### Assignment
In the data below, find the line containing "forall c, default false (clocks_at", then set down that line and every later line up to and including the line containing "unfold clocks_at. destruct", exactly.

### Extracted data
--------------------------------
Lemma clocks_at_spec s :
  isNodeValid g s = true ->
  length (clocks_at g (clock_seeds g) s) = length (clocks g) /\
  forall c, default false (clocks_at g (clock_seeds g) s !! c) = true <-> reach g c s.
Proof using Hwf Hfrom.
  intros Hv. destruct (clock_seeds_spec g) as [Hok Hseed]. pose proof (valid_lt g s Hv) as Hlt.
  unfold clocks_at. destruct (getNode_valid g s Hv) as (node & Hn & _). rewrite Hn.
  pose proof (ins_getNode g s node Hn) as Hins. set (step := fun m e => _).
  assert (forall l, (forall e, e ∈ l -> e ∈ ins g s) ->
    length (foldl step (mask_at (clock_seeds g) s) l) = length (clocks g) /\
    forall c, default false (foldl step (mask_at (clock_seeds g) s) l !! c) = true <->
      seed g c s \/ exists e u, e ∈ l /\ on_edge g e u s /\ reach g c u) as H.
  { induction l as [|e l IH] using rev_ind; intros Hl.
    - cbn [foldl]. split; [by apply mask_at_length|]. intros c. rewrite (Hseed s c Hlt).
      split; [by left|]. by intros [?|(e & u & ?%not_elem_of_nil & _)].
    - destruct IH as [Hlen Hm]; [set_solver|]. rewrite foldl_app. cbn [foldl].
      set (m := foldl step _ l) in *.
      assert (e ∈ ins g s) as Hin by set_solver.
      destruct (edge_on g e) eqn:Hon.
      + pose proof (in_edge_on g s e Hwf Hin Hon) as He.
        destruct (Hfrom _ _ _ He) as (r & Hr & Hrlen & Hrm).
        assert (step m e = mask_or (fromClocks r) m) as ->.
        { unfold step, edge_on in *. destruct (getEdge g e) as [r'|] eqn:Hg; [|done].
          apply negb_true_iff in Hon. rewrite Hon. unfold getEdge in Hg. case_match; congruence. }
        split; [unfold mask_or; rewrite length_zip_with; lia|]. intros c.
        rewrite mask_or_at by congruence. rewrite orb_true_iff, Hm.
        change (default false (fromClocks r !! c)) with (hasFromClock r c). rewrite Hrm.
        split.
        * intros [[?|(e' & u & ? & ? & ?)]|?]; [by left|right; exists e', u; set_solver|].
          right. exists e, (edge_source g e). set_solver.
        * intros [?|(e' & u & Hin' & He' & ?)]; [by left; left|].
          apply elem_of_app in Hin' as [?|Hin']; [left; right; eauto|].
          apply list_elem_of_singleton in Hin' as ->. right.
          by destruct (on_edge_fun _ _ _ _ _ _ He He') as [-> _].
      + assert (step m e = m) as ->.
        { unfold step, edge_on in *. destruct (getEdge g e) as [r|]; [|done].
          by apply negb_false_iff in Hon as ->. }
        split; [done|]. intros c. rewrite Hm. split.
        * intros [?|(e' & u & ? & ?)]; [by left|right; exists e', u; set_solver].
        * intros [?|(e' & u & Hin' & He' & ?)]; [by left|].
          apply elem_of_app in Hin' as [?|Hin']; [right; eauto|].
          apply list_elem_of_singleton in Hin' as ->. apply on_edge_on in He' as [? _]. congruence. }
  destruct (H (inEdges node)) as [Hlen Hm]; [by rewrite Hins|]. split; [done|].
  intros c. rewrite Hm, reach_step. rewrite <- Hins. split.
  - intros [?|(e & u & _ & ? & ?)]; eauto 10.
  - intros [?|(e & u & ? & ?)]; [by left|]. right. exists e, u. split; [by eapply in_edge_iff|done].
Qed.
--------------------------------
### Your solution
  forall c, default false (clocks_at g (clock_seeds g) s !! c) = true <-> reach g c s.
Proof using Hwf Hfrom.
  intros Hv. destruct (clock_seeds_spec g) as [Hok Hseed]. pose proof (valid_lt g s Hv) as Hlt.
  unfold clocks_at. destruct (getNode_valid g s Hv) as (node & Hn & _). rewrite Hn.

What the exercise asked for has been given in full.